(Stored items)
^^^^

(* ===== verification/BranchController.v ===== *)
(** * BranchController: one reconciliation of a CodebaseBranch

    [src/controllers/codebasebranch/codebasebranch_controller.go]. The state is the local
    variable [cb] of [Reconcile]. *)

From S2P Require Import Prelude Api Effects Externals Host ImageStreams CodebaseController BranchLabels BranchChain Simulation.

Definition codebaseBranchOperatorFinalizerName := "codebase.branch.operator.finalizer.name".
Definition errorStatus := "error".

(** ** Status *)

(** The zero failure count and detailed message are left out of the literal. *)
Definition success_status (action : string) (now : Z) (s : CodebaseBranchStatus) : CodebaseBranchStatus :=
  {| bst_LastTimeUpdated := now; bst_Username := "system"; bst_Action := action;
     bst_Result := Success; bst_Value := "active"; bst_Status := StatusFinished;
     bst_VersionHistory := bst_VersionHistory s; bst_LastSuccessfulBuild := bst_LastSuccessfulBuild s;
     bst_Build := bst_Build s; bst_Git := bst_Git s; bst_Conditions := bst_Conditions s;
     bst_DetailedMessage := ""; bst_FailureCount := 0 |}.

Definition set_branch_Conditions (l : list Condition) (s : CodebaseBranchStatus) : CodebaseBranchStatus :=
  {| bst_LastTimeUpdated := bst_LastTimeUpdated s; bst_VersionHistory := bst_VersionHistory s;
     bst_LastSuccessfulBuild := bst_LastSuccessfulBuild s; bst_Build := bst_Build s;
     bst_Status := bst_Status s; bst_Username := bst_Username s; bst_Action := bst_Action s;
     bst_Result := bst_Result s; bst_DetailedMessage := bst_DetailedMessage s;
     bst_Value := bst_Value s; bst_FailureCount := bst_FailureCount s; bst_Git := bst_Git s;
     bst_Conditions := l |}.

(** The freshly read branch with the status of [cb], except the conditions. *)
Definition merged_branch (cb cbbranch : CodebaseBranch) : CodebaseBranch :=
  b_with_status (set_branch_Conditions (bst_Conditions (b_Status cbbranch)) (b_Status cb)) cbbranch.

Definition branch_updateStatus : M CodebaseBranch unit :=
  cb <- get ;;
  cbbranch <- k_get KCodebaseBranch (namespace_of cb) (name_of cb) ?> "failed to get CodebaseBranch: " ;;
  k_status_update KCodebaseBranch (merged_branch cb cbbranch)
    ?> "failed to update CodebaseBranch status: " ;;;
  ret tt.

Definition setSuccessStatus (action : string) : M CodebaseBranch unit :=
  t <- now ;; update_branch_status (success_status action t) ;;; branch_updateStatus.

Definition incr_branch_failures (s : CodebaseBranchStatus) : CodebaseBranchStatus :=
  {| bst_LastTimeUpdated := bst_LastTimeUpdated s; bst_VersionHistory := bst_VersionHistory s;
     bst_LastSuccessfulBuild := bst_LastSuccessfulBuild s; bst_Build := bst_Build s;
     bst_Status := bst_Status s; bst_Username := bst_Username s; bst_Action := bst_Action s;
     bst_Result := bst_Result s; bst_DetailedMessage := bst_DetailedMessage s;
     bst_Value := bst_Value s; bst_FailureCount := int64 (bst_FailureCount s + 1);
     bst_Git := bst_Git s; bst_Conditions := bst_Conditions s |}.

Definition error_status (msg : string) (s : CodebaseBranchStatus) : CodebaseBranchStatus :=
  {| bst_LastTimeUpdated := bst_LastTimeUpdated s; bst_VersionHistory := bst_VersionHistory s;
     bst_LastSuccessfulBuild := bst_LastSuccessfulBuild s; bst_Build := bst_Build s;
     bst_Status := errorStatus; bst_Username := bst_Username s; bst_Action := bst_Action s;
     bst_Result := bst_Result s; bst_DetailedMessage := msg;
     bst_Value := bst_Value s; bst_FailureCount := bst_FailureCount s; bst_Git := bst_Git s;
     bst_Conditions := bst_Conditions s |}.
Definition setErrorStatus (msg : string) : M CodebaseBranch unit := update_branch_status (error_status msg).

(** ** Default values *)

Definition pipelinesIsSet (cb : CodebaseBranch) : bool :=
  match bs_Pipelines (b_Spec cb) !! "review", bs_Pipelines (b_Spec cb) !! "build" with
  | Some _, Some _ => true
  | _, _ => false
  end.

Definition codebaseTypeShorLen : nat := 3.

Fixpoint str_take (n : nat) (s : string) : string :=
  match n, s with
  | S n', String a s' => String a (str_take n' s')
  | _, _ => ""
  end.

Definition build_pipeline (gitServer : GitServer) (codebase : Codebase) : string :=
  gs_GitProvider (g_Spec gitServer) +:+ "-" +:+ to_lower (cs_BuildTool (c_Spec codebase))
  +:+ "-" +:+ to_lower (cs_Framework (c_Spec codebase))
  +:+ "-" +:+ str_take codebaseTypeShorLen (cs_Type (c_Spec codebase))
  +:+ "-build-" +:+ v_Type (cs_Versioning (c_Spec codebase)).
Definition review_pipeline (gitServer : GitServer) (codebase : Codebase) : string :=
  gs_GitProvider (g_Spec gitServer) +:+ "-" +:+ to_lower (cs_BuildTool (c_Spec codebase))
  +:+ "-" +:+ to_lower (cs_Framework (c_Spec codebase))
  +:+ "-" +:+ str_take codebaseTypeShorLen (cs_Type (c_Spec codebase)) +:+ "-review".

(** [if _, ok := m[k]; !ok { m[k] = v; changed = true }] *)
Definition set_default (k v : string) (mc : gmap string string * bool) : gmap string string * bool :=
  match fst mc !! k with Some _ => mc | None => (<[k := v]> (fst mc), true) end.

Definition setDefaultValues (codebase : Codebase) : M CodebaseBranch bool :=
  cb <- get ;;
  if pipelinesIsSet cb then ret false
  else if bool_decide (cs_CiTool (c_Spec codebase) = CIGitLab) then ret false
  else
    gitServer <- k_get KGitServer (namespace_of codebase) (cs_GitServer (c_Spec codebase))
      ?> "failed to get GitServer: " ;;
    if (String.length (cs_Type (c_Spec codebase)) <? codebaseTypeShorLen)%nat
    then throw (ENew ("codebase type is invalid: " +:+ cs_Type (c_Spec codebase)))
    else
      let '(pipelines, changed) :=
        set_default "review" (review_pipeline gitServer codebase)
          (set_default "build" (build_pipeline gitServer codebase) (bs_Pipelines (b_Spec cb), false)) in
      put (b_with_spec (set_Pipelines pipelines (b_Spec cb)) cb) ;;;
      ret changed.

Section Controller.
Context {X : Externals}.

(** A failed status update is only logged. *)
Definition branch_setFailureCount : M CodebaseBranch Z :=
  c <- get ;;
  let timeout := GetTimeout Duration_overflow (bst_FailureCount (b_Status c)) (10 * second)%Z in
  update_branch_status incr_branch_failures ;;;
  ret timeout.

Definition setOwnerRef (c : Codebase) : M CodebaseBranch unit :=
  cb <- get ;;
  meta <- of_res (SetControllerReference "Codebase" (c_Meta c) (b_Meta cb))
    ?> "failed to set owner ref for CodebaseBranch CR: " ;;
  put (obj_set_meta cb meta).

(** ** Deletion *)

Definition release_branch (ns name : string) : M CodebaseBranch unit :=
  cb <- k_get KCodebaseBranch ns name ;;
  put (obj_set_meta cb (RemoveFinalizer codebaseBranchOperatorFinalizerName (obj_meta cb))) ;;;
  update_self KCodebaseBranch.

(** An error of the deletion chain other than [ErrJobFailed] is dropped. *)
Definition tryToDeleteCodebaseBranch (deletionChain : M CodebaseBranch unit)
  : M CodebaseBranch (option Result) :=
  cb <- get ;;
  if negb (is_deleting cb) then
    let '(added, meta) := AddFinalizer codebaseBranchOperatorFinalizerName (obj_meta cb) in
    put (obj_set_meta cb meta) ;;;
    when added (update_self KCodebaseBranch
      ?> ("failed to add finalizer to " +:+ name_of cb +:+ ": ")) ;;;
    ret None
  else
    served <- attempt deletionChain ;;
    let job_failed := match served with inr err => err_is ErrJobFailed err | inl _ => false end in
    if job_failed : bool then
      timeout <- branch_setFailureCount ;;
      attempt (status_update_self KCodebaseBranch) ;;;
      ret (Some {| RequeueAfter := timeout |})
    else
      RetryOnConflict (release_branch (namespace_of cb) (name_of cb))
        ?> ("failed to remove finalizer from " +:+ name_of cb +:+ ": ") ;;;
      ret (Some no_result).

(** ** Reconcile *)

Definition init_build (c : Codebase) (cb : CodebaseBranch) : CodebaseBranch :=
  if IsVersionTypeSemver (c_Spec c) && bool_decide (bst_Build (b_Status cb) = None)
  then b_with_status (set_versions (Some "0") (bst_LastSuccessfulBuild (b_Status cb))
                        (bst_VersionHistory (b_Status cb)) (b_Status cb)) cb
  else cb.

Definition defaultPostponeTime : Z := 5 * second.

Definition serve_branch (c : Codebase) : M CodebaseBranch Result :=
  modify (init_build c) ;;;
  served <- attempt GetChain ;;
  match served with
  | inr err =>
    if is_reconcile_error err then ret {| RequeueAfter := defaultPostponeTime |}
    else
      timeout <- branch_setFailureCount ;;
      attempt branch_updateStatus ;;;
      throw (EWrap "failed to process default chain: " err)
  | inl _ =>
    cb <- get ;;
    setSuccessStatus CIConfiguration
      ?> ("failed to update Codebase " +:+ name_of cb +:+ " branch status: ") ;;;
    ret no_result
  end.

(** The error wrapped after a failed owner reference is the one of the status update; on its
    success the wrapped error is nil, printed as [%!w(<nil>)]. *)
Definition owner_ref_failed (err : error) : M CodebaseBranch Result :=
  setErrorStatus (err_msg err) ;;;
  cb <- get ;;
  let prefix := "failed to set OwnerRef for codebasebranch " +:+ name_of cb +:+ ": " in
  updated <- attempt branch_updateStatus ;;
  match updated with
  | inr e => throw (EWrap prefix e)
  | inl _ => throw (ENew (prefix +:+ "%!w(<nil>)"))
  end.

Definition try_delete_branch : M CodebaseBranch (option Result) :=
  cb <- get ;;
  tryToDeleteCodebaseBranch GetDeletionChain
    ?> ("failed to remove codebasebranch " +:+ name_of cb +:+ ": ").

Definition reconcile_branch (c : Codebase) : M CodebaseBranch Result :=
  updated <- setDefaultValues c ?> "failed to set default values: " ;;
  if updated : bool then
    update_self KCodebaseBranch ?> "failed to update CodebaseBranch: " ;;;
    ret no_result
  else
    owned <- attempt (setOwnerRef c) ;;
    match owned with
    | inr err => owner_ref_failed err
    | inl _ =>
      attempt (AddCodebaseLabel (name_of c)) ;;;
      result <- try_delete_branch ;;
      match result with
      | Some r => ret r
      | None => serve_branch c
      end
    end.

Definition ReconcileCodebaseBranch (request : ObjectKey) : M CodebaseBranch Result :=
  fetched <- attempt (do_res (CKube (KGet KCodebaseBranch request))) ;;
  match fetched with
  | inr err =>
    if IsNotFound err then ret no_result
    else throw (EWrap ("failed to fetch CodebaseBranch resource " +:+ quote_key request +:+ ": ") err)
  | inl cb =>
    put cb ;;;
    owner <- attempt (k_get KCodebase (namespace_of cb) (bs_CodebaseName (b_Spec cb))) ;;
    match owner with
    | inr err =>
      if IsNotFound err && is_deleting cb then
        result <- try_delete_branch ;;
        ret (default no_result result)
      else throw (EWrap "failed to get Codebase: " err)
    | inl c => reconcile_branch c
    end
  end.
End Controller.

^^^^

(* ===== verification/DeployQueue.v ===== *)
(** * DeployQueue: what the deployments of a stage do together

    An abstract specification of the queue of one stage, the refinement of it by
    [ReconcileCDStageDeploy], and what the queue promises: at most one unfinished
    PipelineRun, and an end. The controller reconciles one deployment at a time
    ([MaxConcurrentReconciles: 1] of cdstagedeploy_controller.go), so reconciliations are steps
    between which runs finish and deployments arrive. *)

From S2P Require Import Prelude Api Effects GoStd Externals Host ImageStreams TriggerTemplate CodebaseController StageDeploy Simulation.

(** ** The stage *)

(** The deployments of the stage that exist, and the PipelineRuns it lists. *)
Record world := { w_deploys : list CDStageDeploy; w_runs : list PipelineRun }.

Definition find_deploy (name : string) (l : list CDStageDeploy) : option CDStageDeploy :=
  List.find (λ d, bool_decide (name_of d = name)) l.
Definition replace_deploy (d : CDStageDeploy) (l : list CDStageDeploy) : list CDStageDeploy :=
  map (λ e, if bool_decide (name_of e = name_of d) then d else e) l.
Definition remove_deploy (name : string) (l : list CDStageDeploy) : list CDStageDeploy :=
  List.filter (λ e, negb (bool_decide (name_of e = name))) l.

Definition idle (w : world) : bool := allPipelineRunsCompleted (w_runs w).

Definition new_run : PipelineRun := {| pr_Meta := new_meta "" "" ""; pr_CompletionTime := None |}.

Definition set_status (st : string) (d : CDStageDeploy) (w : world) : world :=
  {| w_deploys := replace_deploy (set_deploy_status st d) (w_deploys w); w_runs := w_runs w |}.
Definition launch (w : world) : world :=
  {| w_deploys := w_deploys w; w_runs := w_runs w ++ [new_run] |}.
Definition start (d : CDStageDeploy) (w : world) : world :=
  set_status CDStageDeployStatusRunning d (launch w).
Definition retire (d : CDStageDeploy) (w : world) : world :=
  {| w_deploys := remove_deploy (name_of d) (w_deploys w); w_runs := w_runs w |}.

^^^^

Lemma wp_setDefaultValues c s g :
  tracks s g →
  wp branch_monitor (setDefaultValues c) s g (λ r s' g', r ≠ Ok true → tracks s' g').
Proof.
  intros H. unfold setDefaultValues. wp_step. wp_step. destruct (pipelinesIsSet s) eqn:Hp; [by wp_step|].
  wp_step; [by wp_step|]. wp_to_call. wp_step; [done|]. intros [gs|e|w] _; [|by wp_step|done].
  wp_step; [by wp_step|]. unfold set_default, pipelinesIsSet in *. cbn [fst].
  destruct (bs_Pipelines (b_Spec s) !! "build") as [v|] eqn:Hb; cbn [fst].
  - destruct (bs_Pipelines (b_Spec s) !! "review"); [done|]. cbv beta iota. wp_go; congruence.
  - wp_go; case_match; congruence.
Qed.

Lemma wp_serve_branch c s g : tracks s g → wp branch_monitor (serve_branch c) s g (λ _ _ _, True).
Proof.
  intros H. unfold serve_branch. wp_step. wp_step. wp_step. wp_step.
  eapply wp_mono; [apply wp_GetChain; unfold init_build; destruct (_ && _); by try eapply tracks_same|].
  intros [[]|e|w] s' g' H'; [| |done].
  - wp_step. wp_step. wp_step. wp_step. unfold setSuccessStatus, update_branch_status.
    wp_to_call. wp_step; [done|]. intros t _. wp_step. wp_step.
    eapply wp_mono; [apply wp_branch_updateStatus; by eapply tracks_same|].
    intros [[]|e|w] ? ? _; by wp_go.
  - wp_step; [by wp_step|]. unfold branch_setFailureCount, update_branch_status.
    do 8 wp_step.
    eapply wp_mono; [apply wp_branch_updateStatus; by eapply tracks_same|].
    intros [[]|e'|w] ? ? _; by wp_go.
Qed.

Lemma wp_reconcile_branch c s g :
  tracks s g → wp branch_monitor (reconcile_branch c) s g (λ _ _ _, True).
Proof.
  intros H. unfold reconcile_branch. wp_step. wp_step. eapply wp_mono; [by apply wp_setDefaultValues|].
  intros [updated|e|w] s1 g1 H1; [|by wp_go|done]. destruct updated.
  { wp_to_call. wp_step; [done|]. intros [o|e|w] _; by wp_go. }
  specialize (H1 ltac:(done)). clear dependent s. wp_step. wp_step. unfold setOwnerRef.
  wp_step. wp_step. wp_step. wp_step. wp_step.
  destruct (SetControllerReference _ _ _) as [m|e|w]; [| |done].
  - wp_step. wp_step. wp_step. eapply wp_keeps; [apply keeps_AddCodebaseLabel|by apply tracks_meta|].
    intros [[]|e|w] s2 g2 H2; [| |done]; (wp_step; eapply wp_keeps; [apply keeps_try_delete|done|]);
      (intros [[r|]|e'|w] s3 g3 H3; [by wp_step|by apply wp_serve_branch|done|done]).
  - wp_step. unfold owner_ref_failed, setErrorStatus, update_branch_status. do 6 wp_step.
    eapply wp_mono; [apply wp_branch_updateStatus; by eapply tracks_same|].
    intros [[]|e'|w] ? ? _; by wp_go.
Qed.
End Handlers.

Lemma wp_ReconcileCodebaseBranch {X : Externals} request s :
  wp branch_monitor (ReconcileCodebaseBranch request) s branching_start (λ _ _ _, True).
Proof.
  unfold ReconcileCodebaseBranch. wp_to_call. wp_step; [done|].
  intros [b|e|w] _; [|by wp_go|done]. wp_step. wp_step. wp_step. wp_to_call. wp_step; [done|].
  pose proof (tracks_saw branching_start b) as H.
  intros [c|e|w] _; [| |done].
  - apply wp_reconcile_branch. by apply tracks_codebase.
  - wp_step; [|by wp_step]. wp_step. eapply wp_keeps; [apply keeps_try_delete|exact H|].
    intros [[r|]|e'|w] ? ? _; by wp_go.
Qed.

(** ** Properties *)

^^^^

(What is being asked)
The response must hold only the lines above from the line with "Definition setOwnerRef (c" through the line with "cb <- k_get KCodebaseBranch ns name ;;", each copied exactly, both ends kept.

(Answer to this exercise)
Definition setOwnerRef (c : Codebase) : M CodebaseBranch unit :=
  cb <- get ;;
  meta <- of_res (SetControllerReference "Codebase" (c_Meta c) (b_Meta cb))
    ?> "failed to set owner ref for CodebaseBranch CR: " ;;
  put (obj_set_meta cb meta).

(** ** Deletion *)

Definition release_branch (ns name : string) : M CodebaseBranch unit :=
  cb <- k_get KCodebaseBranch ns name ;;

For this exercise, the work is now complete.